Sunday, December 28, 2025

COUNTDOWN



Countdown? To what? Another one of my breathtaking, fantastic posts?

Nope. It's another one of my yawn-inducing mediocre posts.

(with that announcement, half the audience leaves). 

I'm jesting. In case you didn't notice.

You're stalling, Jon. Cut the crap.

Okay. Countdown to the new year. Do you like New Year's Eve?

In all of my long sordid life, I can't ever remember a bad New Year's Eve (got a feeling that one is coming up, though). They were all pleasant.

In New Jersey, with all of our relatives, I remember New Year's gatherings when I was three or four yrs. old.

In California (3,000 miles away) relatives were a nonentity.
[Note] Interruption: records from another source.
(** * obsidian-mindmap: outline parser, layout arithmetic and view fitting

    A shallow embedding of the TypeScript sources

      - [parser.ts]   ([parseMarkdownList], [parseHeadingsMode], [parseListMode],
                       the process-wide [collapsedStateMap]),
      - [renderer.ts] ([calculateTextWidth], the two subtree-height functions,
                       [zoom], [centerTree], [renderOutlineView],
                       [renderRadialMindMap], [createXMindCircle];
                       [expandAll], [collapseAll], the indicator's click
                       handler, [toggleFullscreen], the drag and pinch
                       listeners of [setupZoomAndPan], [countDescendants]),
      - [settings.ts] (the note-panel-width handler and the theme handlers of
                       [MindMapSettingTab.display], [applyTheme]),
      - [constants.ts] ([DEFAULT_SETTINGS], [PRESET_THEMES]).

    Modelling conventions.

      - A JavaScript string is its sequence of UTF-16 code units, [list N].
      - JavaScript objects built by the parser are mutable and shared between
        the parent's [children] array and the parser's stack; they live in an
        explicit heap (a list of cells, a reference is an index) and the
        returned object graph is read back as an inductive tree.
      - The module-level [collapsedStateMap] is a [gmap] from ids to booleans.
      - JavaScript numbers that only ever hold small integers (levels, indents,
        counters, subtree heights) are [nat] or [Z]; layout coordinates are
        exact rationals [Q] (the sources use IEEE doubles; every statement
        below is either an identity of the underlying arithmetic or a strict
        comparison with a margin far above rounding error).  A bit-exact
        double-precision cross-check of the text-width comparison is included. *)

From Stdlib Require Import ZArith NArith QArith Qminmax Lia Lqa List Bool Ascii String.
From Stdlib Require Import Floats DecimalNat.
From stdpp Require Import base gmap list.
Import ListNotations.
So (when I was 11 or 12 or...) my parents and I indulged in the ritual that all stay-at-home Americans did.

We gathered around the (black & white) television and watched the annual New Year's Eve show - - Guy Lombardo and his Royal Canadians at the Waldorf Astoria in New York. He directed the orchestra in the Grand Ballroom, amid endless dancing.


I called it "The Waldorf Hysteria." Funny. Sort of.

(if you don't know who Guy Lombardo is, you're too young to be reading this blog).


We always ate snacks while watching TV. I blew up balloons and we threw and volleyed them around.

During the duration of the night, we'd get phone calls from numerous N.J. relatives to say "Happy New Year!" 

Time Zone

NJ was three hours later than CA. When it was midnight where we were, it was 3:00 a.m. in NJ.

Guy Lombardo did the NY New Year's Eve shows from the late 1960s to 1976.

In later years, several Southern California TV channels would show all night movie marathons. All Marx Brothers films, all Mae West films, etc.

Is this getting boring?

No, Jon, it was boring when you first started.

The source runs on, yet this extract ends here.